O pedido de reintegração de posse, veio dos irmãos Zanotti, que reivindicam a posse do terreno como sendo parte de herança deixada pelo seu pai. Porém, os acusantes não possuem a documentação que comprova a titularidade efetiva do terreno, apenas um registro de compra e venda na década de 1970, mas que não foi formalizado em cartório. 

“Para reintegração de posse, você tem que provar que tem a posse. Você tem que provar que tem o título da propriedade legítimo, né? Porque se a propriedade não é sua, como você vai provar o segundo elemento, que é a posse? Ela não tinha nem o título de propriedade, muito menos a posse. Porque o terreno estava abandonado há 17 anos, no mínimo”, afirma, Avanilson Araújo, advogado que representa a comunidade dos Queixadas no processo.

Além do medo do despejo, os moradores também sofrem com ameaças dos supostos proprietários do terreno. Uma das irmãs, Vera Lúcia Zanotti, conhecida "bolsonarista" da cidade, promove constantemente ameaças à comunidade, inclusive soltando rojões no local.

“É desumano o que estão fazendo. Porque, primeiro, a maioria, se sair daqui, não tem onde ir. Não vão conseguir dinheiro para pagar o aluguel, porque as pessoas estão desempregadas. E a gente sabe que vai ser muito difícil conseguir emprego”, diz Vanessa Mendonça, moradora da ocupação e liderança do movimento Luta Popular, que ajuda na organização da ocupação.

Zeis

A prefeitura também é alvo de crítica dos moradores, pois retirou o status de Zona Especial de Interesse Social (Zeis) do terreno, logo após o processo ter sido aberto. Segundo esse status, o uso prioritário da área deveria ser justamente a moradia social.

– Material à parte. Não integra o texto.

(* ===== verification/SemanticPersist.v ===== *)
(** * Saving and loading the semantic index

    [semantic_index_save] and [semantic_index_load] of
    [src/storage/semantic_index.c]: a single graph is written to the checkpoint
    file; loading it rebuilds the number of vectors of each record from the
    synthetic ids of the live nodes. *)

From S2P Require Import Prelude Endian Floats OpenTable BinaryHeap Hnsw HnswCorrect HnswAnswers HnswFile SemanticIndex SemanticTopK SemanticCorrect SemanticAnswers.

(** What becomes of the checkpoint file: written with these bytes, or removed. *)
Inductive SaveAction := SaveFile (bytes : list Z) | SaveUnlink | SaveFailed.

Definition semantic_index_save (ok : bool) (s : SemanticIndex) (covered : Z) : SaveAction :=
  match si_shards s with
  | [g] => match hnsw_save ok g covered with Some b => SaveFile b | None => SaveFailed end
  | _ => SaveUnlink
  end.

(** What [hnsw_load] answers, as far as the index sees it. *)
Definition loaded_graph (r : LoadOutcome) : option (Hnsw * Z) := match r with LdGraph h covered => Some (h, covered) | _ => None end.

Lemma mv_slot_syn id slot : id_ok id -> (slot < 64)%nat -> mv_slot (mv_syn id slot) = slot.
Proof.
  intros Hid Hs. rewrite mv_syn_val by done. unfold mv_slot, MV_SLOT_MASK. change 63 with (Z.ones 6). rewrite Z.land_ones by lia. change (2 ^ 6) with 64.
  rewrite Z.add_comm, Z.mod_add, Z.mod_small by lia. lia.
Qed.

(** ** Counting the slots *)

(** One more than the highest slot of [rec] among the ids. *)
Definition top_slot (rec : Z) (ids : list Z) : nat := foldr (fun k n => if mv_rec k =? rec then Nat.max (S (mv_slot k)) n else n) 0%nat ids.

Lemma top_slot_app rec a b : top_slot rec (a ++ b) = Nat.max (top_slot rec a) (top_slot rec b).
Proof. unfold top_slot. induction a as [|k a IH]; cbn [app foldr]; [done|]. rewrite IH. destruct (_ =? _); lia. Qed.

Lemma top_slot_ge rec ids k : k ∈ ids -> mv_rec k = rec -> (S (mv_slot k) <= top_slot rec ids)%nat.
Proof.
  intros Hk <-. induction ids as [|x ids IH]; [by apply elem_of_nil in Hk|]. unfold top_slot in *. cbn [foldr]. apply elem_of_cons in Hk as [->|Hk]; [rewrite Z.eqb_refl; lia|].
  specialize (IH Hk). destruct (_ =? _); lia.
Qed.

Lemma top_slot_le rec ids n : (forall k, k ∈ ids -> mv_rec k = rec -> (mv_slot k < n)%nat) -> (top_slot rec ids <= n)%nat.
Proof.
  intros Hn. induction ids as [|x ids IH]; unfold top_slot in *; cbn [foldr]; [lia|]. specialize (IH (fun k Hk => Hn k (list_elem_of_further _ _ _ Hk))).
  destruct (Z.eqb_spec (mv_rec x) rec) as [E|]; [|done]. specialize (Hn x ltac:(by left) E). lia.
Qed.

Section persist.
Context `{VecKernel}.

(** The counts after the nodes with the given ids. *)
Record counted (s0 s : SemanticIndex) (ids : list Z) (r : gmap Z nat) : Prop := {
  ct_rc : rc_rep s r; ct_only : exists t n, s = set_rc s0 t n;
  ct_top : forall rec, default 0%nat (r !! rec) = top_slot rec ids; ct_pos : forall rec n, r !! rec = Some n -> (0 < n)%nat
}.

Lemma rc_rebuild_step s0 s ids r ok k v : (forall k, ok k = (true, true)) -> counted s0 s ids r ->
  exists s' r', rc_rebuild_cb ok k v (s, false) = (s', false, false) /\ counted s0 s' (ids ++ [k]) r'.
Proof.
  intros Hok [C1 (t0 & n0 & C2) C3 C4]. unfold rc_rebuild_cb. rewrite Hok. cbn [fst snd]. rewrite (rc_get_spec _ _ _ C1), C3.
  assert (forall rec, top_slot rec (ids ++ [k]) = if mv_rec k =? rec then Nat.max (top_slot rec ids) (S (mv_slot k)) else top_slot rec ids) as Ht.
  { intros rec. rewrite top_slot_app. unfold top_slot at 2. cbn [foldr]. destruct (_ =? _); lia. }
  destruct (Nat.ltb_spec (top_slot (mv_rec k) ids) (mv_slot k + 1)) as [Hlt|Hge].
  - destruct (rc_set_spec s r (mv_rec k) (mv_slot k + 1) C1) as (t & n & -> & Wt & Et & En). eexists _, (<[mv_rec k := (mv_slot k + 1)%nat]> r). split; [reflexivity|]. split.
    + by split.
    + exists t, n. rewrite C2. done.
    + intros rec. rewrite Ht, lookup_insert. destruct (Z.eqb_spec (mv_rec k) rec) as [<-|Hne]; [rewrite decide_True by done; cbn; lia|]. rewrite decide_False by done. apply C3.
    + intros rec x Hx. apply lookup_insert_Some in Hx as [[_ <-]|[_ Hx]]; [lia|by eapply C4].
  - eexists s, r. split; [reflexivity|]. split; try done; [by exists t0, n0|]. intros rec. rewrite Ht, C3. destruct (Z.eqb_spec (mv_rec k) rec) as [<-|Hne]; [lia|done].
Qed.

Lemma rc_rebuild_walk ok s0 ns s ids r : (forall k, ok k = (true, true)) -> counted s0 s ids r ->
  exists s' r', foreach_nodes (rc_rebuild_cb ok) ns (s, false) = (s', false) /\ counted s0 s' (ids ++ (live_pairs ns).*1) r'.
Proof.
  intros Hok. revert s ids r. induction ns as [|nd ns IH]; intros s ids r C; cbn [foreach_nodes]; [exists s, r; cbn; by rewrite app_nil_r|].
  unfold live_pairs. cbn [omap list_omap]. destruct (nd_deleted nd); [by eapply IH|].
  destruct (rc_rebuild_step s0 s ids r ok (nd_id nd) (stored_float (nd_vec nd)) Hok C) as (s1 & r1 & -> & C1).
  destruct (IH s1 _ r1 C1) as (s' & r' & E & C'). exists s', r'. split; [done|]. cbn. by rewrite <- app_assoc in C'.
Qed.

(** The counts of the records whose vectors have these ids. *)
Lemma top_slot_records dim c m (ids : list Z) rec : flat_of c m -> records_ok dim m -> (forall k, k ∈ ids <-> is_Some (c !! k)) ->
  top_slot rec ids = default 0%nat (length <$> m !! rec).
Proof.
  intros Hf Hm Hids. apply Nat.le_antisymm.
  - apply top_slot_le. intros k Hk Hr. apply Hids in Hk as [v Hv]. apply Hf in Hv as (id & vs & slot & Hi & Hs & ->). destruct (Hm _ _ Hi) as (Hid & Hl & _). pose proof (lookup_lt_Some _ _ _ Hs).
    rewrite mv_rec_syn in Hr by (done || lia). subst rec. rewrite Hi. cbn. rewrite mv_slot_syn by (done || lia). lia.
  - destruct (m !! rec) as [vs|] eqn:Hi; cbn; [|lia]. destruct (Hm _ _ Hi) as (Hid & Hl & _). destruct (lookup_lt_is_Some_2 vs (length vs - 1)) as [v Hv]; [lia|].
    assert (mv_syn rec (length vs - 1) ∈ ids) as Hin by (apply Hids; exists v; apply Hf; by exists rec, vs, (length vs - 1)%nat).
    apply (top_slot_ge rec) in Hin; [|apply mv_rec_syn; [done|lia]]. rewrite mv_slot_syn in Hin by (done || lia). lia.
Qed.

(** An index served by one graph survives a restart: what
    [semantic_index_save] writes loads into a fresh index of the same
    configuration, which then holds the same vectors and counts the same
    number of them for every record, so that later removals and replacements
    find them all. *)
Theorem semantic_index_roundtrip (s s0 : SemanticIndex) (g : Hnsw) (m : gmap Z (list (list Z))) (covered : Z) (ok : LoadOks) (rc : Z -> bool * bool) :
  index_rep s Idle m -> si_shards s = [g] -> file_ok g covered -> load_all_ok ok -> (forall k, rc k = (true, true)) ->
  semantic_index_create true (si_dim s) (si_threshold s) (si_ef s) (hn_quantized g) (si_target s) = Some s0 ->
  exists img s', semantic_index_save true s covered = SaveFile img /\
    semantic_index_load true true rc (loaded_graph (hnsw_load ok (Some img) (si_dim s))) s0 = (s', Some covered) /\ index_rep s' Idle m.
Proof.
  intros [(c & Hc & _ & Hf) Hm Hr] Hg F Hok Hrc Hs0. unfold semantic_index_save. rewrite Hg. unfold contents, graph_present in Hc. rewrite Hg in Hc. cbn [length Nat.ltb Nat.leb] in Hc.
  destruct (Hc 0%nat g eq_refl) as [W Hd]. destruct (hnsw_file_roundtrip g _ covered ok W F Hok) as (img & t & -> & El & Wt). rewrite Hd in El. exists img.
  set (g' := set_map (set_ncap g (length (hn_nodes g))) t) in *. unfold semantic_index_load. rewrite El. cbn [loaded_graph].
  assert (s0 = mkSem (si_dim s) [] 0 [] [] 0 [] (si_threshold s0) (si_ef s) (hn_quantized g) (si_target s) false false [] 0) as Es0.
  { unfold semantic_index_create in Hs0. by injection Hs0 as <-. }
  assert (graph_present s0 = false) as Hgp by (by rewrite Es0). assert (length (si_e s0) = 0)%nat as He by (by rewrite Es0). assert (si_quantize s0 = hn_quantized g) as Hq by (by rewrite Es0).
  rewrite Hgp, He, Hq. cbn [Nat.eqb negb orb]. change (hnsw_is_quantized g') with (hn_quantized g). rewrite eqb_reflx. cbn [negb].
  assert (counted (set_shards s0 [g']) (set_shards s0 [g']) [] ∅) as C0.
  { split; [split; [by rewrite Es0; left|by rewrite Es0|by rewrite Es0]|exists (si_rc s0), (si_rcn s0); by rewrite Es0|intros rec; by rewrite lookup_empty|intros rec n Hn; by rewrite lookup_empty in Hn]. }
  destruct (rc_rebuild_walk rc _ (hn_nodes g') _ _ _ Hrc C0) as (s' & r & E & [C1 (t' & n' & C2) C3 C4]). unfold hnsw_foreach_live. rewrite andb_false_r, E. exists s'. split; [done|]. split; [done|].
  cbn [app] in C3. assert (hn_wf g' (part 1 0 c) /\ part 1 0 c = c) as [Wg Ep].
  { split; [done|]. apply map_eq. intros k. by rewrite part_lookup, decide_True. }
  rewrite Ep in Wg. assert (forall k, k ∈ (live_pairs (hn_nodes g')).*1 <-> is_Some (c !! k)) as Hids.
  { intros k. rewrite (live_ids_dom g' c k Wg), list_elem_of_fmap. split.
    - intros ([id v] & -> & Hin). apply live_pairs_elem in Hin as (i & nv & Hl & _). by exists i, nv.
    - intros (i & nv & Hl). exists (k, stored_float nv). split; [done|]. apply live_pairs_elem. by exists i, nv. }
  split.
  - exists c. split; [|split; [|done]].
    + rewrite C2. unfold contents, graph_present. rewrite Es0. cbn [set_rc set_shards si_shards length Nat.ltb Nat.leb si_dim]. intros i h Hi. destruct i as [|i]; [|done]. injection Hi as <-.
      cbn [length]. rewrite Ep. split; [done|]. exact Hd.
    + rewrite C2, Es0. done.
  - rewrite C2, Es0. exact Hm.
  - assert (r = length <$> m) as <-; [|done]. apply map_eq. intros rec. specialize (C3 rec). rewrite (top_slot_records _ c m _ rec Hf Hm Hids) in C3. rewrite lookup_fmap.
    destruct (r !! rec) as [n|] eqn:En, (m !! rec) as [vs|] eqn:Ev; cbn in *; [by rewrite C3|pose proof (C4 _ _ En); lia|destruct (Hm _ _ Ev) as (_ & ? & _); lia|done].
Qed.
End persist.

(** ** The small index, saved and loaded *)

Section demo.
#[local] Existing Instance ieee_kernel.

Definition demo_final : SemanticIndex := match foldl sem_event (Some (demo_index, Idle)) demo_events with Some (s, _) => s | None => demo_index end.
Definition demo_final_graph : Hnsw := match si_shards demo_final with [g] => g | _ => demo_graph end.
Definition demo_final_map : gmap Z (list (list Z)) := foldl spec_event ∅ demo_events.
Definition demo_fresh : SemanticIndex :=
  default demo_index (semantic_index_create true (si_dim demo_final) (si_threshold demo_final) (si_ef demo_final) (hn_quantized demo_final_graph) (si_target demo_final)).

Lemma demo_final_rep : index_rep demo_final Idle demo_final_map.
Proof.
  destruct (created_rep true 2 2 0 false 0 demo_index eq_refl) as [I0 Hd].
  destruct (sem_events_spec demo_events demo_index Idle ∅ I0) as (s & ph & E & I & _); [by rewrite Hd; apply demo_events_ok|].
  assert (ph = Idle) as ->.
  { assert (option_map snd (foldl sem_event (Some (demo_index, Idle)) demo_events) = Some Idle) as E2 by (vm_compute; reflexivity). rewrite E in E2. by injection E2. }
  unfold demo_final, demo_final_map. by rewrite E.
Qed.

Lemma demo_final_shards : si_shards demo_final = [demo_final_graph].
Proof. vm_compute. reflexivity. Qed.
Lemma demo_final_file : file_ok demo_final_graph 4096.
Proof. apply file_okb_ok. vm_compute. reflexivity. Qed.
Lemma demo_fresh_created :
  semantic_index_create true (si_dim demo_final) (si_threshold demo_final) (si_ef demo_final) (hn_quantized demo_final_graph) (si_target demo_final) = Some demo_fresh.
Proof. reflexivity. Qed.

Lemma semantic_index_roundtrip_witness :
  exists img s', semantic_index_save true demo_final 4096 = SaveFile img /\
    semantic_index_load true true (fun _ => (true, true)) (loaded_graph (hnsw_load demo_load (Some img) (si_dim demo_final))) demo_fresh = (s', Some 4096).
Proof.
  destruct (semantic_index_roundtrip demo_final demo_fresh demo_final_graph demo_final_map 4096 demo_load (fun _ => (true, true))
    demo_final_rep demo_final_shards demo_final_file demo_load_ok (fun _ => eq_refl) demo_fresh_created) as (img & s' & E1 & E2 & _).
  exists img, s'. exact (conj E1 E2).
Defined.
End demo.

“Esse imóvel estava demarcado como Zeis, porém, no final do ano, durante remodelamento do plano diretor da cidade, que ocorreu sem participação da população, mudaram o zoneamento da cidade. Então, justamente o terreno da ocupação, perdeu o status de Zeis, que deveria ter como prioridade o uso para moradia social”, detalha o advogado Avanilson Araújo.

Em resposta, a Prefeitura afirmou que a delimitação do loteamento foi realizada de forma regular, por meio da lei complementar 179, referente à revisão do Plano Diretor.

"Agora, estamos trabalhando num agravo para conseguir a nulidade da audiência. Porque a audiência não permitiu produção de provas de titularidade da propriedade. Segundo, porque estamos em plena pandemia. E terceiro, pela ausência de prova de posse pelos supostos proprietários”, resume Araújo.

No próximo domingo (1º), a comunidade está organizando um ato para denunciar o despejo e tentar reverter a decisão judicial.